Cuando se quiere contentar a todo el mundo se corre el riesgo de no contentar a nadie. A estas alturas, los políticos saben en relación con Marbella que muchas de las iniciativas que son bien vistas en la ciudad no gozan de popularidad en otros sitios, y que, por el contrario, las propuestas mal recibidas en Marbella -cuya sociedad no ha hecho aún la necesaria autocrítica por los 15 años de respaldo a la mafia gilista que debería preceder a la normalización democrática- son por lo general vistas con simpatía fuera de la ciudad.
Un buen ejemplo de ello es la solución que se debe adoptar frente a las edificios ilegales, verdaderos monumentos a la corrupción, la impunidad y la desvergüenza que camparon a sus anchas durante demasiado tiempo, y que al parecer hay demasiados interesados en que se eternicen.
No es aventurado decir que para una gran parte de los marbellíes, las eventuales demoliciones serían algo así como una afrenta, y no se deja de recurrir a las coartadas de los terceros de buena fe y el daño a la imagen, como si no hubiese peor engaño que el sufrido por aquellos a quienes les han robado el paisaje de su ciudad, ni peor imagen para un municipio que vive del turismo de calidad que la impunidad del ladrillo a pie de playa.

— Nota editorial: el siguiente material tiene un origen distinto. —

Lemma set_changes_one_cell_witness :
  valid narrow_store narrow_index = true
  /\ set narrow_index 1 300 narrow_store = Some (FX_OK, written_store)
  /\ 0 <= 1 < dim0_size (u narrow_index)
  /\ (exists l b,
        data (u narrow_index) = Some l /\ blocks narrow_store !! l = Some b
        /\ blocks written_store !! l
           = Some (Block (blk_rc b) (blk_elemsize b)
                     (<[Z.to_nat 1 := tier_cast (tag narrow_index) 300]>
                        (blk_cells b))))
  /\ cells_of written_store narrow_index
     = <[Z.to_nat 1 := tier_cast (tag narrow_index) 300]>
         (cells_of narrow_store narrow_index)
  /\ length (cells_of written_store narrow_index)
     = length (cells_of narrow_store narrow_index)
  /\ (forall l, data (u narrow_index) <> Some l ->
                blocks written_store !! l = blocks narrow_store !! l)
  /\ dom (blocks written_store) = dom (blocks narrow_store)
  /\ mem_left written_store = mem_left narrow_store
  /\ valid written_store narrow_index = true
  /\ (forall j r, j <> 1 ->
        fst <$> get narrow_index j r written_store
        = fst <$> get narrow_index j r narrow_store).
Proof.
  split; [vm_compute; reflexivity|]. split; [vm_compute; reflexivity|].
  apply (set_changes_one_cell narrow_store narrow_index 1 300 written_store);
    vm_compute; reflexivity.
Defined.

Lemma size_is_constant_witness :
  valid narrow_store narrow_index = true
  /\ size narrow_index 9 = (FX_OK, dim0_size (u narrow_index))
  /\ (forall size_0 res h_pre,
        makeindex size_0 res h_pre = Some ((FX_OK, narrow_index), narrow_store) ->
        size narrow_index 9 = (FX_OK, size_0))
  /\ exists h',
       run_ops narrow_index [OpSet 1 300; OpGet 2; OpSet 9 1] narrow_store
       = Some (tt, h')
       /\ valid h' narrow_index = true
       /\ size narrow_index 9
          = (FX_OK, Z.of_nat (length (cells_of h' narrow_index))).
Proof.
  split; [vm_compute; reflexivity|].
  apply (size_is_constant narrow_store narrow_index
           [OpSet 1 300; OpGet 2; OpSet 9 1] 9).
  vm_compute; reflexivity.
Defined.

Lemma copy_is_independent_witness :
  valid narrow_store narrow_index = true
  /\ copy narrow_index no_index narrow_store
     = Some ((FX_OK, narrow_copy), copied_store)
  /\ tag narrow_copy = tag narrow_index
  /\ (forall r, size narrow_copy r = size narrow_index r)
  /\ cells_of copied_store narrow_copy = cells_of narrow_store narrow_index
  /\ (forall l, data (u narrow_index) = Some l ->
                blocks copied_store !! l = blocks narrow_store !! l)
  /\ cells_of copied_store narrow_index = cells_of narrow_store narrow_index
  /\ (forall i r, fst <$> get narrow_index i r copied_store
                  = fst <$> get narrow_index i r narrow_store)
  /\ (forall i r, fst <$> get narrow_copy i r copied_store
                  = fst <$> get narrow_index i r copied_store)
  /\ (forall i r, fst <$> get narrow_copy i r copied_store
                  = fst <$> get narrow_index i r narrow_store)
  /\ data (u narrow_copy) <> data (u narrow_index)
  /\ valid copied_store narrow_index = true
  /\ valid copied_store narrow_copy = true
  /\ (forall h1 i v st h2,
        valid h1 narrow_index = true -> valid h1 narrow_copy = true ->
        set narrow_copy i v h1 = Some (st, h2) ->
        valid h2 narrow_index = true /\ valid h2 narrow_copy = true
        /\ forall j r, fst <$> get narrow_index j r h2
                       = fst <$> get narrow_index j r h1)
  /\ (forall h1 i v st h2,
        valid h1 narrow_index = true -> valid h1 narrow_copy = true ->
        set narrow_index i v h1 = Some (st, h2) ->
        valid h2 narrow_index = true /\ valid h2 narrow_copy = true
        /\ forall j r, fst <$> get narrow_copy j r h2
                       = fst <$> get narrow_copy j r h1).
Proof.
  split; [vm_compute; reflexivity|]. split; [vm_compute; reflexivity|].
  apply (copy_is_independent narrow_store narrow_index no_index
           narrow_copy copied_store);
    vm_compute; reflexivity.
Defined.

Posiblemente, a quienes les toca representar a los marbellíes no tengan más remedio que hacerse cargo de las posiciones de una sociedad que posterga su necesaria catarsis. Pero es justo que el resto de las instituciones asuman de una vez su responsabilidad. Emitir diferentes mensajes según quién sea el receptor, y utilizando para ello involuntarios mensajeros que merecen mejor trato, es seguramente el peor de los mensajes.